What this task involves -
Word for word, set down every line of the entries below from the line with "if negb (HasSuffix" to the line with "(** What the iterator over a pack yields. *)", including both, and no other line.
*** Opening Records for the task ***
(* ===== verification/Inbox.v ===== *)
(** * Package [inbox]: received packs ([entry.go], [inbox.go])

    An inbox keeps packs that were received and not yet processed: a directory of
    entries, a directory of partial transfers and one of entries that failed.  An
    operation is a computation that threads the state through errors; every call
    to the operating system consumes one outcome of [ib_io], and an empty list
    means that every later call succeeds. *)

From Stdlib Require Import Init.Byte.
From S2P Require Import Prelude Machine Key FsEncode Reference PackRecord PackStream Footer Packstore Parallel.
From Stdlib Require Import ZifyBool ZifyNat.
Local Open Scope Z_scope.

(** ** Entries ([entry.go]) *)
Record Meta := mkMeta { m_Ref : bytes; m_Root : bytes; m_ReceivedAt : Z }.

(** The CBOR codec of the header.  It writes any text, and refuses to read one that is
    not UTF-8. *)
Class MetaCbor := {
  marshal_meta : Meta → result bytes;
  unmarshal_meta : bytes → result Meta;
}.
Definition meta_wf (m : Meta) : Prop := - 2 ^ 63 <= m_ReceivedAt m < 2 ^ 63.
Class MetaCborLaws `{MetaCbor} := {
  marshal_meta_safe m : safe (marshal_meta m);
  unmarshal_meta_safe b : safe (unmarshal_meta b);
  unmarshal_marshal_meta m b : meta_wf m → utf8_ValidString (m_Ref m) = true → marshal_meta m = Ok b → unmarshal_meta b = Ok m;
}.

Section entry.
Context `{MetaCbor}.

(** The bytes the header consists of. *)
Definition writeMetaHeader (m : Meta) : result bytes :=
  b ← wrap "encoding inbox meta" (marshal_meta m);
  Ok (be_enc 4 (zlen b) ++ b).

(** The header, and the rest of the file behind it. *)
Definition readMetaHeader (file : bytes) : result (Meta * bytes) :=
  if zlen file <? 4 then Err (Errorf "reading inbox meta length" (errors_New "unexpected EOF")) else
  let n := be_dec (take 4 file) in
  let rest := drop 4 file in
  if zlen rest <? n then Err (Errorf "reading inbox meta" (errors_New "unexpected EOF")) else
  m ← wrap "decoding inbox meta" (unmarshal_meta (take (Z.to_nat n) rest));
  Ok (m, drop (Z.to_nat n) rest).
End entry.

(** ** State ([inbox.go]) *)
Record workItem := mkWork { wi_name : bytes; wi_root : Key }.

Record Inbox := mkInbox {
  ib_dir : gmap bytes bytes;
  ib_tmp : gmap bytes bytes;
  ib_failed : gmap bytes bytes;
  ib_work : list workItem;
  ib_groups : gmap Key Z;
  ib_closed : bool;
  ib_io : list (option error);
}.

Definition set_dirs (dir tmp fail : gmap bytes bytes) (ib : Inbox) : Inbox :=
  mkInbox dir tmp fail (ib_work ib) (ib_groups ib) (ib_closed ib) (ib_io ib).
Definition set_tmp (tmp : gmap bytes bytes) (ib : Inbox) : Inbox := set_dirs (ib_dir ib) tmp (ib_failed ib) ib.
Definition set_queue (work : list workItem) (groups : gmap Key Z) (ib : Inbox) : Inbox :=
  mkInbox (ib_dir ib) (ib_tmp ib) (ib_failed ib) work groups (ib_closed ib) (ib_io ib).
Definition set_ib_io (l : list (option error)) (ib : Inbox) : Inbox :=
  mkInbox (ib_dir ib) (ib_tmp ib) (ib_failed ib) (ib_work ib) (ib_groups ib) (ib_closed ib) l.

(** ** The monad of inbox operations *)
Definition IB (A : Type) : Type := Inbox → result A * Inbox.

Definition retI {A} (a : A) : IB A := λ ib, (Ok a, ib).
Definition bindI {A B} (m : IB A) (f : A → IB B) : IB B := λ ib,
  match m ib with
  | (Ok a, ib) => f a ib
  | (Err e, ib) => (Err e, ib)
  | (Panic, ib) => (Panic, ib)
  | (Diverge, ib) => (Diverge, ib)
  end.
Definition liftI {A} (r : result A) : IB A := λ ib, (r, ib).
Definition getI {A} (f : Inbox → A) : IB A := λ ib, (Ok (f ib), ib).
Definition modI (f : Inbox → Inbox) : IB unit := λ ib, (Ok tt, f ib).
Definition tryI {A} (m : IB A) : IB (result A) := λ ib, let '(r, ib) := m ib in (Ok r, ib).

Declare Scope inbox_scope.
Delimit Scope inbox_scope with inbox.
Notation "x <- m ;; k" := (bindI m (λ x, k)) (at level 100, m at next level, right associativity) : inbox_scope.
Notation "m ;;; k" := (bindI m (λ _, k)) (at level 100, right associativity) : inbox_scope.
Local Open Scope inbox_scope.

(** One call of the operating system. *)
Definition os : IB unit := λ ib,
  match ib_io ib with
  | [] => (Ok tt, ib)
  | None :: l => (Ok tt, set_ib_io l ib)
  | Some e :: l => (Err e, set_ib_io l ib)
  end.

(** [hex.EncodeToString] *)
Definition hex_EncodeToString (b : bytes) : bytes :=
  concat ((λ c, [hex_char (b2z c / 16); hex_char (b2z c mod 16)]) <$> b).

Definition packSuffix : bytes := [x2e; x70; x61; x63; x6b].
Definition entry_name (bodyHash : bytes) : bytes := hex_EncodeToString bodyHash ++ packSuffix.
Section inbox.
Context `{Blake3} `{Fuse} `{Zstd} `{MetaCbor}.

Definition Discard (tmp : bytes) : IB unit :=
  r <- tryI os;;
  match r with
  | Ok _ => modI (λ ib, set_tmp (delete tmp (ib_tmp ib)) ib)
  | _ => retI tt
  end.

(** [tmp] is the name that [os.CreateTemp] picks, [body] what the reader yields
    before its end or its error [readErr].  On an error the file is removed. *)
Definition Stage (tmp : bytes) (meta : Meta) (body : bytes) (readErr : option error) : IB (bytes * bytes * Z) :=
  os;;; (* CreateTemp *)
  modI (λ ib, set_tmp (<[tmp := []]> (ib_tmp ib)) ib);;;
  r <- tryI (hdr <- liftI (writeMetaHeader meta);;
             os;;; os;;; (* the two writes of the header *)
             os;;; (* Copy *)
             liftI (match readErr with Some e => Err e | None => Ok tt end);;;
             modI (λ ib, set_tmp (<[tmp := hdr ++ body]> (ib_tmp ib)) ib);;;
             os;;; os);; (* Sync, Close *)
  match r with
  | Ok _ => retI (tmp, Sum256 body, zlen body)
  | Err e => Discard tmp;;; liftI (Err e)
  | Panic => liftI Panic
  | Diverge => liftI Diverge
  end.

(** The parts of [Commit] between which other goroutines run: the test for an
    entry of that name, *)
Definition commit_stat (tmp bodyHash : bytes) : IB bool :=
  os;;;
  ex <- getI (λ ib, ib_dir ib !! entry_name bodyHash);;
  match ex with
  | Some _ => Discard tmp;;; retI true
  | None => retI false
  end.

(** the rename (of a file that is there) and the sync of the directory, *)
Definition commit_rename (tmp bodyHash : bytes) : IB unit :=
  os;;;
  f <- getI (λ ib, ib_tmp ib !! tmp);;
  match f with
  | None => liftI (Err (errors_New "file does not exist"))
  | Some file =>
      modI (λ ib, set_dirs (<[entry_name bodyHash := file]> (ib_dir ib)) (delete tmp (ib_tmp ib)) (ib_failed ib) ib);;;
      os;;; os (* syncDir *)
  end.

(** and what happens under the mutex. *)
Definition commit_enqueue (bodyHash : bytes) (root : Key) : IB unit :=
  modI (λ ib, set_queue (ib_work ib ++ [mkWork (entry_name bodyHash) root])
                        (<[root := default 0 (ib_groups ib !! root) + 1]> (ib_groups ib)) ib).

Definition Commit (tmp bodyHash : bytes) (root : Key) : IB bool :=
  ex <- commit_stat tmp bodyHash;;
  if ex : bool then retI false else
  commit_rename tmp bodyHash;;;
  commit_enqueue bodyHash root;;;
  retI true.

(** The condition [WaitFor] waits for. *)
Definition WaitFor_returns (root : Key) (ib : Inbox) : bool := negb (default 0 (ib_groups ib !! root) >? 0).

Definition ib_Close (ib : Inbox) : Inbox :=
  mkInbox (ib_dir ib) (ib_tmp ib) (ib_failed ib) (ib_work ib) (ib_groups ib) true (ib_io ib).

(** Move an entry to the failed ones. *)
Definition quarantine (name : bytes) : IB unit :=
  r <- tryI os;;
  match r with
  | Ok _ => modI (λ ib, match ib_dir ib !! name with
                        | Some f => set_dirs (delete name (ib_dir ib)) (ib_tmp ib) (<[name := f]> (ib_failed ib)) ib
                        | None => ib
                        end)
  | _ => retI tt
  end.

(** Opening an entry: the error of the call, or that there is no such file. *)
Definition open_entry (name : bytes) : IB bytes :=
  os;;;
  f <- getI (λ ib, ib_dir ib !! name);;
  match f with Some f => retI f | None => liftI (Err (errors_New "file does not exist")) end.

Definition readRoot (name : bytes) : IB Key :=
  f <- open_entry name;;
  liftI ('(m, _) ← readMetaHeader f; Key.Parse (m_Root m)).

(** The loop of [recover] over the entries. *)
Fixpoint recover_entries (names : list bytes) : IB unit :=
  match names with
  | [] => retI tt
  | name :: names =>
      if negb (HasSuffix name packSuffix) then recover_entries names else
      r <- tryI (readRoot name);;
      match r with
      | Ok root =>
          modI (λ ib, set_queue (ib_work ib ++ [mkWork name root])
                                (<[root := default 0 (ib_groups ib !! root) + 1]> (ib_groups ib)) ib);;;
          recover_entries names
      | Err _ => quarantine name;;; recover_entries names
      | Panic => liftI Panic
      | Diverge => liftI Diverge
      end
  end.

Fixpoint remove_all (names : list bytes) : IB unit :=
  match names with [] => retI tt | name :: names => Discard name;;; remove_all names end.

(** The order in which [os.ReadDir] lists a directory. *)
Definition ReadDir (d : gmap bytes bytes) : list bytes := merge_sort bytes_le (map_to_list d).*1.

Definition recover : IB unit :=
  os;;;
  tmps <- getI (λ ib, ReadDir (ib_tmp ib));;
  remove_all tmps;;;
  os;;;
  names <- getI (λ ib, ReadDir (ib_dir ib));;
  recover_entries names.

(** [Open] on the directories that an earlier run left. *)
Definition ib_Open (dir tmp fail : gmap bytes bytes) (io : list (option error)) : result unit * Inbox :=
  (os;;; os;;; os;;; recover) (mkInbox dir tmp fail [] ∅ false io).

(** What the iterator over a pack yields. *)
Definition pack_seq (body : bytes) : list (Object + error) :=
  let '(objs, r) := PackStream.All body in
  (inl <$> objs) ++ match r with Err e => [inr e] | _ => [] end.

Definition verify_opts : WriteOpts := mkWriteOpts 0 0 true.

(** The steps of [process]: the entry goes into the store, by a run [sched] of the
    parallel writer ([false] when that fails), *)
Definition process_write (procs : nat) (sched : list event) (f : bytes) (s : Store) : result bool * Store :=
  match readMetaHeader f with
  | Ok (_, body) =>
      let '(x, s) := WriteParallel procs sched (pack_seq body) verify_opts s in
      ('(_, err) ← x; Ok (match err with None => true | Some _ => false end), s)
  | Err _ => (Ok false, s)
  | Panic => (Panic, s)
  | Diverge => (Diverge, s)
  end.

(** then its file goes away, or to the failed ones. *)
Definition process_end (name : bytes) (ok : bool) : IB unit :=
  if ok then
    r <- tryI os;;
    match r with
    | Ok _ => modI (λ ib, set_dirs (delete name (ib_dir ib)) (ib_tmp ib) (ib_failed ib) ib)
    | _ => retI tt
    end
  else quarantine name.

Definition process (procs : nat) (sched : list event) (name : bytes) (ib : Inbox) (s : Store) : result unit * Inbox * Store :=
  match open_entry name ib with
  | (Ok f, ib) =>
      let '(x, s) := process_write procs sched f s in
      match x with
      | Ok ok => let '(r, ib) := process_end name ok ib in (r, ib, s)
      | Err e => (Err e, ib, s)
      | Panic => (Panic, ib, s)
      | Diverge => (Diverge, ib, s)
      end
  | (Err _, ib) => (Ok tt, ib, s)
  | (Panic, ib) => (Panic, ib, s)
  | (Diverge, ib) => (Diverge, ib, s)
  end.

(** The two critical sections of [processLoop]. *)
Definition take_work (ib : Inbox) : option (workItem * Inbox) :=
  match ib_work ib with
  | [] => None
  | it :: work => Some (it, set_queue work (ib_groups ib) ib)
  end.

Definition finish_work (root : Key) (ib : Inbox) : Inbox :=
  let n := default 0 (ib_groups ib !! root) in
  if n >? 0 then
    set_queue (ib_work ib) (if n =? 1 then delete root (ib_groups ib) else <[root := n - 1]> (ib_groups ib)) ib
  else ib.
End inbox.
*** Closing Records for the task ***
Finished task -
      if negb (HasSuffix name packSuffix) then recover_entries names else
      r <- tryI (readRoot name);;
      match r with
      | Ok root =>
          modI (λ ib, set_queue (ib_work ib ++ [mkWork name root])
                                (<[root := default 0 (ib_groups ib !! root) + 1]> (ib_groups ib)) ib);;;
          recover_entries names
      | Err _ => quarantine name;;; recover_entries names
      | Panic => liftI Panic
      | Diverge => liftI Diverge
      end
  end.

Fixpoint remove_all (names : list bytes) : IB unit :=
  match names with [] => retI tt | name :: names => Discard name;;; remove_all names end.

(** The order in which [os.ReadDir] lists a directory. *)
Definition ReadDir (d : gmap bytes bytes) : list bytes := merge_sort bytes_le (map_to_list d).*1.

Definition recover : IB unit :=
  os;;;
  tmps <- getI (λ ib, ReadDir (ib_tmp ib));;
  remove_all tmps;;;
  os;;;
  names <- getI (λ ib, ReadDir (ib_dir ib));;
  recover_entries names.

(** [Open] on the directories that an earlier run left. *)
Definition ib_Open (dir tmp fail : gmap bytes bytes) (io : list (option error)) : result unit * Inbox :=
  (os;;; os;;; os;;; recover) (mkInbox dir tmp fail [] ∅ false io).

(** What the iterator over a pack yields. *)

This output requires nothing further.